● **Try it**: Every line of the entries below from the one containing "Definition set_size (m" to the one containing "t ← (if sparse then", both ends included, must be written out exactly. No other line belongs in the answer.

● **Collected data**:
== Segment start ==
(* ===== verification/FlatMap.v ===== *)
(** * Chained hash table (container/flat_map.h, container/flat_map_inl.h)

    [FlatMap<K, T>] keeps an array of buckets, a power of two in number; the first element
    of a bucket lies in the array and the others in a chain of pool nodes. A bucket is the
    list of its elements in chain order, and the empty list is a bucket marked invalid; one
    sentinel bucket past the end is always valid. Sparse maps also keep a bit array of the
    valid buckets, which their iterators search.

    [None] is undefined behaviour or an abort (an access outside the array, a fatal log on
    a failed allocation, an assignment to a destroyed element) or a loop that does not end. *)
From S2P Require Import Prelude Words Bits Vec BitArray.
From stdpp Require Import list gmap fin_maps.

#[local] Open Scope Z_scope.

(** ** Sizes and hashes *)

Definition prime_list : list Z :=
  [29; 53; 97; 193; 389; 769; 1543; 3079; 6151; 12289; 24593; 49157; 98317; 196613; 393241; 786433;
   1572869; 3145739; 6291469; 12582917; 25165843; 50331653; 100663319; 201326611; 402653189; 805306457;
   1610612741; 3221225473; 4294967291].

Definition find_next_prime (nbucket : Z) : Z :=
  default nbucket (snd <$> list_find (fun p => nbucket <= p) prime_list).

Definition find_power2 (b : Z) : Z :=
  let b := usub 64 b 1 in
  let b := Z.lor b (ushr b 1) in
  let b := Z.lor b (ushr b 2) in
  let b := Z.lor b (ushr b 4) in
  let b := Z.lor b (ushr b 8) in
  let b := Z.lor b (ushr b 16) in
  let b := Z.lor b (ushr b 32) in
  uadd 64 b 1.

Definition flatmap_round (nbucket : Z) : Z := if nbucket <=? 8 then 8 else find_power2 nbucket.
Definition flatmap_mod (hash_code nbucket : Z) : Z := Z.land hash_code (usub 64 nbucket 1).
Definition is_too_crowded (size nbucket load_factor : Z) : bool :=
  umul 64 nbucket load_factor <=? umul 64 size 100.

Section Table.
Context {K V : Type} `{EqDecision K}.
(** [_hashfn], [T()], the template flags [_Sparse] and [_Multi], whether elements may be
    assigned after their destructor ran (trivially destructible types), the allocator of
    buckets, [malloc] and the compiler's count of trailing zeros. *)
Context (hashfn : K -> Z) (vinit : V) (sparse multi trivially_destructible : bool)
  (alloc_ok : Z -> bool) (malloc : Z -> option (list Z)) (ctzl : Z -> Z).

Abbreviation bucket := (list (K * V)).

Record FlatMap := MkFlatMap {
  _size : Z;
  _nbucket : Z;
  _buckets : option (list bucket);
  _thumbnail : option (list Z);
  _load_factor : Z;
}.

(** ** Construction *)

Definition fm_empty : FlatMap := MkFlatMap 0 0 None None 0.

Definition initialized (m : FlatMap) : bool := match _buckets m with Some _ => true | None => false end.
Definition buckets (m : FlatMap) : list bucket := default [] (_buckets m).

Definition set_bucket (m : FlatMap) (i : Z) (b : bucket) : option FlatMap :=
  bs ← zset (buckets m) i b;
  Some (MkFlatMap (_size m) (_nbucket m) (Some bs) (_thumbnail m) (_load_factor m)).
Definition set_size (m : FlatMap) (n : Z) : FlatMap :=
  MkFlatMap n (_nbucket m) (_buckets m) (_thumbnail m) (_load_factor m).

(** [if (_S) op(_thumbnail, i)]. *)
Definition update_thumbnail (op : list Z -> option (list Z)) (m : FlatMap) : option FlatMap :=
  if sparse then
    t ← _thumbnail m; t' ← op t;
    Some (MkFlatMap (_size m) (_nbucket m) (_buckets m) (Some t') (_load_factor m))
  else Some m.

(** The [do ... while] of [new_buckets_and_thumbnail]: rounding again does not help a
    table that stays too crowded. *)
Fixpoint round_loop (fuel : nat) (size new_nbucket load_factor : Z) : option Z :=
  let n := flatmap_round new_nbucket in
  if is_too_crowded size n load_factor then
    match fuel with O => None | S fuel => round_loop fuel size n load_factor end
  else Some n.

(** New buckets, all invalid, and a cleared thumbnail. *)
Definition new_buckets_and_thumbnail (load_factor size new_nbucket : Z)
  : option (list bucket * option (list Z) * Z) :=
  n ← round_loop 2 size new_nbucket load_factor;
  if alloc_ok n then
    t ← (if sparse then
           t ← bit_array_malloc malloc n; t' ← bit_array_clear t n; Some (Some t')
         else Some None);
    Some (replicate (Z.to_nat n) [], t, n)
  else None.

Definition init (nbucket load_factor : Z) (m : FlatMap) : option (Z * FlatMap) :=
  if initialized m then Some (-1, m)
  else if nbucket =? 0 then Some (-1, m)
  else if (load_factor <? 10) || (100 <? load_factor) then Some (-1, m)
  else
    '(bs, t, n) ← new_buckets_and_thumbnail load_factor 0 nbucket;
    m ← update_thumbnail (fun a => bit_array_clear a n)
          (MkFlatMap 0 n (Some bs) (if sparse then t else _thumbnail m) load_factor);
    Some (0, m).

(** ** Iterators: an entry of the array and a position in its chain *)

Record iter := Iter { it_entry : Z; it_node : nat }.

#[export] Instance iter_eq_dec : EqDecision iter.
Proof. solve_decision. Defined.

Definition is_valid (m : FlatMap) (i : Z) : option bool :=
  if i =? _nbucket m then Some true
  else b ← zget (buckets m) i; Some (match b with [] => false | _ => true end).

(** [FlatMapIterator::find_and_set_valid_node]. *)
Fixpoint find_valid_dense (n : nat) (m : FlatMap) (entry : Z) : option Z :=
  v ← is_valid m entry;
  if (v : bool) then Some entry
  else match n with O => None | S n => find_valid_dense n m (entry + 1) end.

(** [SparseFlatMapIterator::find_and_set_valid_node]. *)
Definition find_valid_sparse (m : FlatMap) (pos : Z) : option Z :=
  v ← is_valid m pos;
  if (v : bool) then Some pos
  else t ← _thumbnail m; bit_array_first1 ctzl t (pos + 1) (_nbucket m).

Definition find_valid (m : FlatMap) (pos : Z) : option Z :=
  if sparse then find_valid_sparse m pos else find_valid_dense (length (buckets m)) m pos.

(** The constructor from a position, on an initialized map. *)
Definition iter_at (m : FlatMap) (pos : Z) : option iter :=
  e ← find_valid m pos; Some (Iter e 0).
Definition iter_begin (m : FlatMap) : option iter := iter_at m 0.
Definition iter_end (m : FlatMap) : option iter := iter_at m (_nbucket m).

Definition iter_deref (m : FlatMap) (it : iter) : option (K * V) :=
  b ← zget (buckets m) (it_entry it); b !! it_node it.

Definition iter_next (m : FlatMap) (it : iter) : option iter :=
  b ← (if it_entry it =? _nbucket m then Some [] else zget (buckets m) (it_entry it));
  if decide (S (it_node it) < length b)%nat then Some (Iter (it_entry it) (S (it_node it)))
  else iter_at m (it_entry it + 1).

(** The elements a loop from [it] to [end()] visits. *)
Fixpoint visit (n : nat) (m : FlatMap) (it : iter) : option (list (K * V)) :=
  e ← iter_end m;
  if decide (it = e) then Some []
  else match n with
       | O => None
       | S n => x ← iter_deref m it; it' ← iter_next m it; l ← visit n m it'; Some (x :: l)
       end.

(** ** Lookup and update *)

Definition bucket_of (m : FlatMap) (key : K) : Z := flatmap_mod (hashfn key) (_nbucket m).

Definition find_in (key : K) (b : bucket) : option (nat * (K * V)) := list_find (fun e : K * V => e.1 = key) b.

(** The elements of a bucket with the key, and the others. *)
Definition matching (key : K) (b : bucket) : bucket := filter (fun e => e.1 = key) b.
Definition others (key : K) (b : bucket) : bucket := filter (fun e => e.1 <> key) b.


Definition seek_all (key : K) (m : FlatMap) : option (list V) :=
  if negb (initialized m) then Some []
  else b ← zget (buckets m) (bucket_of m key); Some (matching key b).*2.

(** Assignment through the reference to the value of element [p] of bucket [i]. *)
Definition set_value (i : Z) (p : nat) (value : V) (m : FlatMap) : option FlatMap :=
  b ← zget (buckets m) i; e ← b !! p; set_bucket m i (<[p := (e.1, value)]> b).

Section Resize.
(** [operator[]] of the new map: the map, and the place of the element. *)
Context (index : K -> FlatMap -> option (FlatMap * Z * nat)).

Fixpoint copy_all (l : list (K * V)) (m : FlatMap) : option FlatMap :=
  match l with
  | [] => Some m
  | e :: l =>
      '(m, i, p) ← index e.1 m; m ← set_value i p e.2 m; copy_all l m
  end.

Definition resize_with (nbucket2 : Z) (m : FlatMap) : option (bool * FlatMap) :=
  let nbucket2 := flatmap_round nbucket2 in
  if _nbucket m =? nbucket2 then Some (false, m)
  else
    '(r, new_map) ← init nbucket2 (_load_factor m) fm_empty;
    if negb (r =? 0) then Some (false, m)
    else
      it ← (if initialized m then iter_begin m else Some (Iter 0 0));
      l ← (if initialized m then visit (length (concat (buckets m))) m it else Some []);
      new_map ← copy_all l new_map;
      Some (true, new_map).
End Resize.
== Segment end ==
● **Solution to this task**:
Definition set_size (m : FlatMap) (n : Z) : FlatMap :=
  MkFlatMap n (_nbucket m) (_buckets m) (_thumbnail m) (_load_factor m).

(** [if (_S) op(_thumbnail, i)]. *)
Definition update_thumbnail (op : list Z -> option (list Z)) (m : FlatMap) : option FlatMap :=
  if sparse then
    t ← _thumbnail m; t' ← op t;
    Some (MkFlatMap (_size m) (_nbucket m) (_buckets m) (Some t') (_load_factor m))
  else Some m.

(** The [do ... while] of [new_buckets_and_thumbnail]: rounding again does not help a
    table that stays too crowded. *)
Fixpoint round_loop (fuel : nat) (size new_nbucket load_factor : Z) : option Z :=
  let n := flatmap_round new_nbucket in
  if is_too_crowded size n load_factor then
    match fuel with O => None | S fuel => round_loop fuel size n load_factor end
  else Some n.

(** New buckets, all invalid, and a cleared thumbnail. *)
Definition new_buckets_and_thumbnail (load_factor size new_nbucket : Z)
  : option (list bucket * option (list Z) * Z) :=
  n ← round_loop 2 size new_nbucket load_factor;
  if alloc_ok n then
    t ← (if sparse then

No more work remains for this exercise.